C’est en 1939 que Walsh raconte ces dix années de l’histoire américaine. Dix années folles, hantées par la violence engendrée par la Prohibition. Le film s’ouvre en effet au crépuscule de la première guerre mondiale et se ferme au lendemain du crash de 29. On y suit Eddy (James Cagney, magnifique) vétéran de retour du front, incapable de récupérer son boulot au garage. Après avoir été brièvement chauffeur de taxi (C’est Taxi driver, avant l’heure en fait) Eddy est arrêté pour livraison involontaire d’alcool. Après 45 jours de prison, il ressort, à nouveau au chômage et va profiter de sa rencontre avec la tenancière d’un cabaret pour entrer dans le trafic d’alcool puis peu à peu gravir les échelons du crime tout en s’assurant une reconversion honnête en investissant dans une société de taxis.
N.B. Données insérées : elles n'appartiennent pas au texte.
(** X6.  No operation of the manager ever lowers a metrics counter,
    whatever the sends do and whatever the other handlers do in between
    (which only raises counters too):
    after any run of registrations and deregistrations, after any
    [handle_chat_message], and after a whole [handle_client], each of the
    four counters is at least what it was. *)
Theorem counters_never_decrease (w : World) :
  (∀ ops, metrics_le (metrics (manager w)) (metrics (manager (snd (run_ops ops w)))))
  ∧ (∀ user text fresh_id now,
       metrics_le (metrics (manager w))
         (metrics (manager (snd (handle_chat_message user text fresh_id now w)))))
  ∧ (∀ websocket auth fresh_id inbox,
       metrics_le (metrics (manager w))
         (metrics (manager (snd (handle_client websocket auth fresh_id inbox w))))).
Proof.
  set (P := λ self, metrics_le (metrics (manager w)) (metrics self)).
  assert (∀ self ws user room, P self → P (snd (register_prefix ws user room self))) as H1
    by (intros; by apply register_prefix_metrics_le).
  assert (∀ self uid, P self → P (unregister_connection uid self)) as H2
    by (intros self uid HP; unfold P; by rewrite unregister_metrics).
  assert (∀ self, P self → P (set_metrics incr_disconnection_count self)) as H3
    by (intros self HP; unfold P, metrics_le in *; cbn; lia).
  assert (∀ self r, P self → P (set_redis_manager r self)) as H4 by (intros; done).
  assert (∀ self, P self → P (set_metrics incr_message_count self)) as H5
    by (intros self HP; unfold P, metrics_le in *; cbn; lia).
  assert (∀ self, P self → P (set_metrics incr_failed_messages self)) as H6
    by (intros self HP; unfold P, metrics_le in *; cbn; lia).
  assert (P (manager w)) as H0 by apply metrics_le_refl.
  split; [|split].
  - intros ops. by apply (run_ops_keeps P).
  - intros user text fresh_id now. by apply (handle_chat_message_keeps P).
  - intros websocket auth fresh_id inbox. by apply (handle_client_keeps P).
Qed.

(** ** Every approved message is counted once *)

Lemma register_prefix_message_counters websocket user room self :
  message_count (metrics (snd (register_prefix websocket user room self))) =
    message_count (metrics self)
  ∧ failed_messages (metrics (snd (register_prefix websocket user room self))) =
    failed_messages (metrics self).
Proof.
  destruct (register_prefix_cases websocket user room self)
    as [->|(self' & -> & _ & _ & Hm & _)]; cbn [snd]; [done |].
  by rewrite Hm.
Qed.

(** X7.  For a message that moderation approves, [handle_chat_message]
    ends in one of two ways, whatever the outcome of its sends and
    whatever joins and leaves happen meanwhile: it returns [True] and
    [message_count] has grown by one with [failed_messages] unchanged, or
    it returns [False] and [failed_messages] has grown by one with
    [message_count] unchanged.  This is the count of this call: it is
    stated for a call during which no other handler is inside a
    [handle_chat_message] of its own, which would add its own count. *)
Theorem approved_message_counted_once user text fresh_id now w :
  no_other_chat (oracle w) →
  moderate_message (moderation_service (manager w))
    (new_message user text fresh_id now (user_rooms (manager w))) user = true →
  let result := handle_chat_message user text fresh_id now w in
  let m := metrics (manager w) in
  let m' := metrics (manager (snd result)) in
  (fst result = Ok true
   ∧ message_count m' = message_count m + 1
   ∧ failed_messages m' = failed_messages m)
  ∨ (fst result = Ok false
     ∧ message_count m' = message_count m
     ∧ failed_messages m' = failed_messages m + 1).
Proof.
  intros Hno Hok. cbv zeta.
  destruct (handle_chat_message user text fresh_id now w) as [result w'] eqn:Hrun.
  cbn [fst snd]. revert Hrun.
  set (P := λ self, message_count (metrics self) = message_count (metrics (manager w))
                    ∧ failed_messages (metrics self) = failed_messages (metrics (manager w))).
  assert (∀ self ws u room, P self → P (snd (register_prefix ws u room self))) as H1.
  { intros self ws u room HP. unfold P in *.
    destruct (register_prefix_message_counters ws u room self) as [E1 E2].
    by rewrite E1, E2. }
  assert (∀ self uid, P self → P (unregister_connection uid self)) as H2
    by (intros self uid HP; unfold P; by rewrite unregister_metrics).
  assert (∀ self, P self → P (set_metrics incr_disconnection_count self)) as H3
    by (intros self HP; exact HP).
  unfold handle_chat_message, try_except.
  rewrite bind_run. cbn [gets]. rewrite bind_run. cbn [gets].
  rewrite Hok. cbn [negb].
  rewrite bind_run. unfold on_manager at 1.
  destruct (store_message _ (redis_manager (manager w))) as [stored redis'].
  rewrite bind_run.
  pose proof (broadcast_keeps_registry P H1 H2 H3
                (m_room_id (new_message user text fresh_id now (user_rooms (manager w))))
                (chat_message (new_message user text fresh_id now (user_rooms (manager w))))
                None (mkWorld (set_redis_manager redis' (manager w)) (trace w) (oracle w))
                Hno (conj eq_refl eq_refl))
    as Hb.
  destruct (broadcast_to_room _ _ _ _) as [[res|e] w1]; cbn [snd] in Hb;
    destruct Hb as [Hb1 Hb2];
    rewrite bind_run, on_manager_modify; cbn; intros [= <- <-]; cbn;
    [left | right]; (split; [done | lia]).
Qed.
Mais le film est aussi l’occasion de raconter trois trajectoires. Il s’ouvre dans les tranchées françaises aux côtés de trois hommes, bientôt démobilisés, qui finiront par se recroiser plus tard. George, un bootlegger arriviste (Humphrey Bogart, qui débute) et Lloyd, un honnête avocat (Jeffrey Lynn) qui s’associeront plus ou moins à Eddy pour fournir l’un des bars très en vogue de New York. Trois trajectoires qui s’entendent sitôt qu’aucun ne déborde, sitôt que les anges de la Prohibition sont de leurs côtés.
Les fantastiques années 20 peut être vu comme le dernier grand film des années 30, sur les gangsters tragiques, dans la lignée de Scarface (Hawks) et Le petit César (LeRoy). Le film impressionne dans son versant documentaire de la dépression, structurant son récit en introduisant les années en tant que marqueurs historiques, avec des anecdotes en tout genre lui permettant d’être, en plus d’un superbe mélodrame, un vrai témoignage des années 20. Grand film. Un modèle du genre. A regarder en prélude d’un autre grand film, sorti quarante-cinq ans plus tard : Il était une fois en Amérique.